Appendix A: Quick Reference - Common Patterns

File System Traversal

Pattern 1: Find All Files by Extension

import os

def find_files_by_extension(root_path, extension):
    """
    Find all files with given extension.

    Example: find_files_by_extension('/projects', '.py')
    """
    for root, dirs, files in os.walk(root_path):
        for file in files:
            if file.endswith(extension):
                yield os.path.join(root, file)

When to use: You know the extension, need all matching files.
Returns: Generator of full file paths.

Pattern 2: Calculate Directory Size

import os

def calculate_dir_size(root_path):
    """Calculate total size of directory in bytes."""
    total_size = 0
    for root, dirs, files in os.walk(root_path):
        for file in files:
            filepath = os.path.join(root, file)
            try:
                total_size += os.path.getsize(filepath)
            except OSError:
                # Skip files we can't read
                continue
    return total_size

When to use: Need aggregate statistics about directory contents.
Note: Always wrap file operations in try-except for robustness.

Pattern 3: Skip Directories During Traversal

import os

def find_files_skip_hidden(root_path):
    """Find files but skip hidden directories and __pycache__."""
    for root, dirs, files in os.walk(root_path):
        # Modify dirs in-place to skip certain directories
        dirs[:] = [d for d in dirs if not d.startswith('.') and d != '__pycache__']

        for file in files:
            yield os.path.join(root, file)

Key insight: Modifying dirs in-place affects which directories os.walk() visits next.
When to use: Exclude version control directories, build artifacts, etc.

Pattern 4: Build File Tree Structure

import os
from pathlib import Path

def build_tree(root_path, max_depth=None):
    """
    Build dictionary representation of directory tree.

    Returns: {'name': 'root', 'type': 'dir', 'children': [...]}
    """
    def _build(path, depth=0):
        path_obj = Path(path)
        node = {'name': path_obj.name, 'path': str(path)}

        if path_obj.is_file():
            node['type'] = 'file'
            node['size'] = path_obj.stat().st_size
        else:
            node['type'] = 'dir'
            if max_depth is None or depth < max_depth:
                node['children'] = []
                try:
                    for child in path_obj.iterdir():
                        node['children'].append(_build(child, depth + 1))
                except PermissionError:
                    node['error'] = 'Permission denied'

        return node

    return _build(root_path)

When to use: Need structured representation of filesystem for display or serialization.
Note: Includes depth limiting to prevent excessive recursion.

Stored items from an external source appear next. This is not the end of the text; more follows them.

(** Every returning run takes one of five paths, each with its calls. *)
Lemma layout_run_paths (w w' : World) (tr : list Call) :
  let f := w_fingering w in
  layout_run w = Some (w', tr) ->
  (tabSuppressed f = true /\ tr = [])
  \/ (tabSuppressed f = false /\ (autoplace f = false \/ note f = None)
      /\ tr = CallTextBaseLayout
               :: (if negb (OffsetChange_eqb (offsetChanged f) NONE)
                   then [CallRebaseOffset false] else []))
  \/ (tabSuppressed f = false /\ autoplace f = true
      /\ exists n,
           note f = Some n
           /\ ((layoutType f = NOTE /\ tr = CallTextBaseLayout :: dragCalls f n)
               \/ (layoutType f = CHORD /\ layoutTight f n = true
                   /\ tr = [CallTextBaseLayout])
               \/ (layoutType f = CHORD /\ layoutTight f n = false
                   /\ exists q,
                        isSkylineCall q = true
                        /\ ((offsetChanged f = NONE
                             /\ tr = [CallTextBaseLayout; q])
                            \/ (offsetChanged f <> NONE
                                /\ exists r,
                                     isRebaseCall r = true
                                     /\ tr = [CallTextBaseLayout;
                                              CallRebaseOffset true; q; r]))))).
Proof.
  intros f Hrun.
  destruct (tabSuppressed f) eqn:Htab.
  - left. rewrite (layout_run_tab w Htab) in Hrun. injection Hrun as _ <-.
    split; reflexivity.
  - right.
    assert (Hplain : autoplace f = false \/ note f = None ->
              tr = CallTextBaseLayout
                     :: (if negb (OffsetChange_eqb (offsetChanged f) NONE)
                         then [CallRebaseOffset false] else [])).
    { intro H. rewrite (layout_run_plain w Htab H) in Hrun.
      injection Hrun as _ <-. rewrite layoutNoAutoplace_calls. reflexivity. }
    destruct (autoplace f) eqn:Ha;
      [|left; split; [reflexivity|]; split; [left; reflexivity|];
        apply Hplain; left; reflexivity].
    destruct (note f) as [n|] eqn:Hn;
      [|left; split; [reflexivity|]; split; [right; reflexivity|];
        apply Hplain; right; reflexivity].
    right. split; [reflexivity|]. split; [reflexivity|]. exists n.
    split; [reflexivity|].
    destruct (layoutType f) eqn:Hty.
    + right. destruct (layoutTight f n) eqn:Htight.
      * left. destruct (layout_run_tight_eq w n Htab Ha Hn Hty Htight)
          as (f' & E & _).
        rewrite E in Hrun. injection Hrun as _ <-. repeat split.
      * right. split; [reflexivity|]. split; [reflexivity|].
        destruct (layout_run_skyline_shape w w' tr n Htab Ha Hn Hty Htight Hrun)
          as (_ & _ & Hcase).
        cbv zeta in Hcase.
        exists (skylineQuery (placeAbove f)
                  (sys_staff (w_system w) (ch_vStaffIdx (n_chord n))) n
                  (atChordBranch f n)).
        split; [unfold skylineQuery; destruct (placeAbove f); reflexivity|].
        destruct Hcase as [(Hnone & -> & _)|(Hdrag & ins & ->)].
        -- left. split; [exact Hnone | reflexivity].
        -- right. split; [exact Hdrag|]. eexists. split; [|reflexivity].
           reflexivity.
    + left. split; [reflexivity|].
      rewrite (layout_run_note_type w n Htab Ha Hn Hty) in Hrun.
      injection Hrun as _ <-. reflexivity.
Qed.

(** *** Properties *)

(** X1.  With autoplace disabled [layout] does no collision avoidance, even
    on a note under obstacles: past the tablature test it returns with the
    fingering where the text layout put it and [rypos()] zero, having called
    only the text layout and, after a user move, [rebaseOffset(false)]. *)
Theorem layout_autoplace_off (w : World) :
  let f := w_fingering w in
  let t := TextBase_layout (textStyleType f) (plainText f) (spatium f) in
  tabSuppressed f = false -> autoplace f = false ->
  exists f',
    layout_run w
    = Some (mkWorld f' (w_system w),
            CallTextBaseLayout
              :: (if negb (OffsetChange_eqb (offsetChanged f) NONE)
                  then [CallRebaseOffset false] else []))
    /\ ipos f' = mkPointF (px (fst t)) 0 /\ bbox f' = snd t
    /\ autoplace f' = false.
Proof.
  intros f t Htab Ha.
  rewrite (layout_run_plain w Htab (or_introl Ha)).
  rewrite layoutNoAutoplace_calls.
  eexists. split; [reflexivity|].
  destruct (layoutNoAutoplace_geometry (afterText f)) as (Hi & Hb & _).
  cbn [ipos bbox autoplace setOffsetChanged]. fold f. rewrite Hi, Hb.
  rewrite layoutNoAutoplace_frame.
  repeat split. exact Ha.
Qed.

(** X2.  A fingering of the note layout type that is not a left-hand guitar
    fingering is not autoplaced: it stays where the text layout put it, with
    [rypos()] zero, and no skyline is queried; only the offset rebase of a
    pending user move is made. *)
Theorem layout_other_style (w : World) (n : Note) :
  let f := w_fingering w in
  let t := TextBase_layout (textStyleType f) (plainText f) (spatium f) in
  tabSuppressed f = false -> autoplace f = true -> note f = Some n ->
  layoutType f = NOTE -> textStyleType f <> LH_GUITAR_FINGERING ->
  exists f',
    layout_run w
    = Some (mkWorld f' (w_system w), CallTextBaseLayout :: dragCalls f n)
    /\ existsb isSkylineCall (CallTextBaseLayout :: dragCalls f n) = false
    /\ ipos f' = mkPointF (px (fst t)) 0 /\ bbox f' = snd t.
Proof.
  intros f t Htab Ha Hn Hty Hlh.
  rewrite (layout_run_note_type w n Htab Ha Hn Hty). fold f.
  assert (E : TextStyleType_eqb (textStyleType f) LH_GUITAR_FINGERING = false).
  { destruct (textStyleType f); try reflexivity. exfalso. apply Hlh. reflexivity. }
  rewrite E. eexists. split; [reflexivity|]. split.
  - rewrite dragCalls_eq.
    destruct (negb (OffsetChange_eqb (offsetChanged f) NONE)
              && negb (layoutTight f n)); reflexivity.
  - destruct (rebaseAfterDrag_frame (layoutTight f n) (afterText f))
      as (_ & _ & _ & _ & _ & _ & _ & _ & _ & Hi & Hb).
    cbv zeta in Hi, Hb.
    cbn [ipos bbox setOffsetChanged setAutoplace]. rewrite Hi, Hb.
    split; reflexivity.
Qed.

(** X3.  On the non-tight chord path the collision avoidance is vertical
    only: whatever the skyline, the placement and a pending user move, the
    fingering ends horizontally centred on the note head, at the text
    position (less the note's own x when the head is mirrored) plus half the
    head width, with the bounding box of the text layout. *)
Theorem layout_chord_centred (w w' : World) (tr : list Call) (n : Note) :
  let f := w_fingering w in
  let t := TextBase_layout (textStyleType f) (plainText f) (spatium f) in
  tabSuppressed f = false -> autoplace f = true -> note f = Some n ->
  layoutType f = CHORD -> layoutTight f n = false ->
  layout_run w = Some (w', tr) ->
  px (ipos (w_fingering w'))
  = (if n_mirror n then px (fst t) - px (n_ipos n) else px (fst t))
    + n_bboxRightPos n * 0.5
  /\ bbox (w_fingering w') = snd t.
Proof.
  intros f t Htab Ha Hn Hty Htight Hrun.
  destruct (layout_run_skyline_shape w w' tr n Htab Ha Hn Hty Htight Hrun)
    as (Hx & Hb & _).
  fold f in Hx, Hb. rewrite Hx, Hb. split; [apply centredX_eq | reflexivity].
Qed.

Lemma aboveClamp_le (n : Note) (md yd : qreal) (h : Fingering) :
  aboveClamp n md yd h <= yd.
Proof.
  unfold aboveClamp. cbv zeta.
  match goal with
  | |- context [qLt 0 ?x] => destruct (qLt 0 x) eqn:E
  end.
  - apply qLt_true_iff in E. lra.
  - lra.
Qed.

Lemma belowClamp_ge (n : Note) (md yd : qreal) (h : Fingering) :
  yd <= belowClamp n md yd h.
Proof.
  unfold belowClamp. cbv zeta.
  match goal with
  | |- context [qLt 0 ?x] => destruct (qLt 0 x) eqn:E
  end.
  - apply qLt_true_iff in E. lra.
  - lra.
Qed.

Lemma props_inv (a b : Fingering) :
  props a = props b ->
  spatium a = spatium b /\ minDistance a = minDistance b
  /\ minDistanceStyled a = minDistanceStyled b /\ offset a = offset b
  /\ placement a = placement b /\ textStyleType a = textStyleType b.
Proof.
  unfold props. intro H. injection H. intros. repeat split; assumption.
Qed.

(** The run of the non-tight chord path without a pending user move. *)
Lemma layout_run_skyline_settled (w : World) (n : Note) :
  let f := w_fingering w in
  let h := atChordBranch f n in
  let ss := sys_staff (w_system w) (ch_vStaffIdx (n_chord n)) in
  let md := minDistance f * spatium f in
  let yd := if placeAbove f
            then aboveClamp n md (aboveSkylineYd (aboveD ss n h) h) h
            else belowClamp n md (belowSkylineYd (belowD ss n h) h) h in
  tabSuppressed f = false -> autoplace f = true -> note f = Some n ->
  layoutType f = CHORD -> layoutTight f n = false -> offsetChanged f = NONE ->
  exists f',
    layout_run w
    = Some (mkWorld f' (w_system w),
            [CallTextBaseLayout; skylineQuery (placeAbove f) ss n h])
    /\ py (ipos f') = 0 + yd /\ bbox f' = bbox h /\ py (ipos h) = 0
    /\ height h
       = rh (snd (TextBase_layout (textStyleType f) (plainText f) (spatium f)))
    /\ minDistanceStyled h = minDistanceStyled f.
Proof.
  intros f h ss md yd Htab Ha Hn Hty Htight Hnone.
  destruct (layout_run_returns w (or_introl Hnone)) as (w' & tr & Hrun).
  destruct (layout_run_skyline_shape w w' tr n Htab Ha Hn Hty Htight Hrun)
    as (_ & Hb & Hcase).
  cbv zeta in Hcase. fold f h ss in Hcase, Hb.
  destruct Hcase as [(_ & Htr & Hy & _)|(Hdrag & _)]; [|contradiction].
  pose proof (layout_run_system w w' tr Hrun) as Hs.
  destruct (atChordBranch_frame f n) as (_ & _ & _ & _ & _ & _ & Hbh & Hyh).
  cbv zeta in Hbh, Hyh. fold h in Hbh, Hyh.
  pose proof (atChordBranch_props f n Hnone) as Hp. fold h in Hp.
  destruct (props_inv h f Hp) as (Hsp & Hmin & Hst & _).
  assert (Hmd : minDistance h * spatium h = md)
    by (unfold md; rewrite Hsp, Hmin; reflexivity).
  rewrite Hmd in Hy.
  exists (w_fingering w'). destruct w' as [f' sys']. cbn [w_fingering w_system] in *.
  subst sys' tr. split; [exact Hrun|]. split; [exact Hy|].
  split; [rewrite Hb, Hbh; reflexivity|]. split; [exact Hyh|].
  split; [unfold height; rewrite Hbh; reflexivity | exact Hst].
Qed.

(** X5.  Without a pending user move, when the skyline reports no collision
    (the distance is not positive) or MIN_DISTANCE is not styled, the
    non-tight chord path moves the fingering only as far as the structural
    edge asks: by the shortfall when there is one, and not at all when the
    fingering already clears the edge. *)
Theorem layout_no_collision (w : World) (n : Note) :
  let f := w_fingering w in
  let h := atChordBranch f n in
  let ss := sys_staff (w_system w) (ch_vStaffIdx (n_chord n)) in
  let md := minDistance f * spatium f in
  let d := skylineDistance (placeAbove f) ss n h in
  tabSuppressed f = false -> autoplace f = true -> note f = Some n ->
  layoutType f = CHORD -> layoutTight f n = false -> offsetChanged f = NONE ->
  d <= 0 \/ minDistanceStyled f = false ->
  exists f' tr,
    layout_run w = Some (mkWorld f' (w_system w), tr)
    /\ if placeAbove f
       then py (ipos f') == - Qmax 0 (shortfallAbove n md 0 h)
            /\ (shortfallAbove n md 0 h <= 0 -> py (ipos f') == 0)
       else py (ipos f') == Qmax 0 (shortfallBelow n md 0 h)
            /\ (shortfallBelow n md 0 h <= 0 -> py (ipos f') == 0).
Proof.
  intros f h ss md d Htab Ha Hn Hty Htight Hnone Hfree.
  destruct (layout_run_skyline_settled w n Htab Ha Hn Hty Htight Hnone)
    as (f' & Hrun & Hy & _ & Hyh & _ & Hst).
  fold f h ss md in Hrun, Hy, Hyh, Hst.
  exists f'. eexists. split; [exact Hrun|].
  assert (Hoff : qLt 0 d && minDistanceStyled h = false).
  { rewrite Hst. destruct Hfree as [Hd|Hs].
    - apply qLt_false_iff in Hd. rewrite Hd. reflexivity.
    - rewrite Hs. apply andb_false_r. }
  unfold d, skylineDistance in Hoff. rewrite Hy.
  destruct (placeAbove f).
  - unfold aboveSkylineYd. cbv zeta. rewrite Hoff.
    pose proof (aboveClamp_push n md 0 0 h Hyh ltac:(lra)) as Hc.
    split; [lra|]. intro Hs. rewrite (Qmax_0_nonpos _ Hs) in Hc. lra.
  - unfold belowSkylineYd. cbv zeta. rewrite Hoff.
    pose proof (belowClamp_push n md 0 0 h Hyh ltac:(lra)) as Hc.
    split; [lra|]. intro Hs. rewrite (Qmax_0_nonpos _ Hs) in Hc. lra.
Qed.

Pattern 5: Direct Access with Safety

def safe_navigate(data, *keys, default=None):
    """
    Safely navigate nested dictionary.

    Example: safe_navigate(data, 'user', 'profile', 'name', default='Unknown')
    """
    result = data
    for key in keys:
        if isinstance(result, dict):
            result = result.get(key)
            if result is None:
                return default
        else:
            return default
    return result

When to use: Known path, but data might be incomplete.
Alternative: data.get('user', {}).get('profile', {}).get('name')

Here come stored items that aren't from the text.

(** Rounding stays below a float that is above the number. *)
Lemma rne_le (v h : Z) : 0 < v → v ≤ h → canonical h → rne v ≤ h.
Proof.
  intros Hv Hvh (M & A & -> & HM & HA & Hc).
  destruct (rne_decompose v Hv) as (q' & -> & Hq & Hexact & Hk).
  set (k := shift_of v) in *. assert (0 ≤ k) by (subst k; unfold shift_of; lia).
  destruct Hk as [Hk0 | [Hkd Hq52]].
  - rewrite Hk0 in *. rewrite Z.pow_0_r, Z.mod_1_r, Z.div_1_r in *.
    rewrite (Hexact eq_refl). lia.
  - assert (digits v ≤ digits (M * 2 ^ A)) as Hdd by (by apply digits_le).
    rewrite digits_mul_pow2 in Hdd by lia.
    destruct (Z.eq_dec (digits M + A) (digits v)) as [Heq | Hne].
    + (* same binade: the bound is a multiple of the unit of [v] *)
      assert (A = k) as -> by (unfold prec in *; lia).
      assert (v / 2 ^ k ≤ M) as HqM.
      { apply Z.div_le_upper_bound; lia. }
      destruct (Z.eq_dec (v mod 2 ^ k) 0) as [H0 | Hn0].
      * rewrite (Hexact H0). nia.
      * assert (v / 2 ^ k < M); [| nia].
        pose proof (Z.div_mod v (2 ^ k) ltac:(lia)) as Hdm.
        pose proof (Z.mod_pos_bound v (2 ^ k) ltac:(lia)) as Hr.
        nia.
    + (* a higher binade *)
      assert (2 ^ (digits v) ≤ M * 2 ^ A).
      { destruct (digits_bounds (M * 2 ^ A) ltac:(lia)) as [Hlo _].
        rewrite digits_mul_pow2 in Hlo by lia.
        assert (2 ^ digits v ≤ 2 ^ (digits M + A - 1))
          by (apply Z.pow_le_mono_r; lia). lia. }
      replace (digits v) with (53 + k) in * by (unfold prec in *; lia).
      rewrite Z.pow_add_r in * by lia. nia.
Qed.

Pattern 6: Find All Occurrences of a Key

def find_all_values_for_key(data, target_key):
    """
    Find all values associated with a key, anywhere in nested structure.

    Example: find_all_values_for_key(api_response, 'email')
    Returns: ['user@example.com', 'admin@example.com', ...]
    """
    results = []

    def _search(obj):
        if isinstance(obj, dict):
            for key, value in obj.items():
                if key == target_key:
                    results.append(value)
                _search(value)
        elif isinstance(obj, list):
            for item in obj:
                _search(item)

    _search(data)
    return results

When to use: Schema unknown, need to collect all instances of a field.
Common use case: Extracting all email addresses, IDs, or URLs from API response.

Pattern 7: Find Value with Path Tracking

def find_with_path(data, target_key):
    """
    Find values and their paths in nested structure.

    Returns: [({'path': ['user', 'contacts', 0, 'email']}, 'value'), ...]
    """
    results = []

    def _search(obj, path=()):
        if isinstance(obj, dict):
            for key, value in obj.items():
                current_path = path + (key,)
                if key == target_key:
                    results.append((list(current_path), value))
                _search(value, current_path)
        elif isinstance(obj, list):
            for idx, item in enumerate(obj):
                _search(item, path + (idx,))

    _search(data)
    return results

When to use: Need to know where in the structure you found the value.
Use case: Debugging, building edit operations, reporting data locations.

Pattern 8: Flatten Nested Dictionary

def flatten_dict(data, separator='.'):
    """
    Flatten nested dictionary to single level.

    Input: {'a': {'b': {'c': 1}}}
    Output: {'a.b.c': 1}
    """
    flat = {}

    def _flatten(obj, prefix=''):
        if isinstance(obj, dict):
            for key, value in obj.items():
                new_key = f"{prefix}{separator}{key}" if prefix else key
                _flatten(value, new_key)
        elif isinstance(obj, list):
            for idx, item in enumerate(obj):
                new_key = f"{prefix}[{idx}]"
                _flatten(item, new_key)
        else:
            flat[prefix] = obj

    _flatten(data)
    return flat

When to use: Need to convert nested data to flat structure (e.g., for CSV export).
Note: Consider using pandas.json_normalize() for complex cases.

HTML Parsing

Pattern 9: Extract All Links with Context

from bs4 import BeautifulSoup

def extract_links_with_context(html):
    """
    Extract links with surrounding text for context.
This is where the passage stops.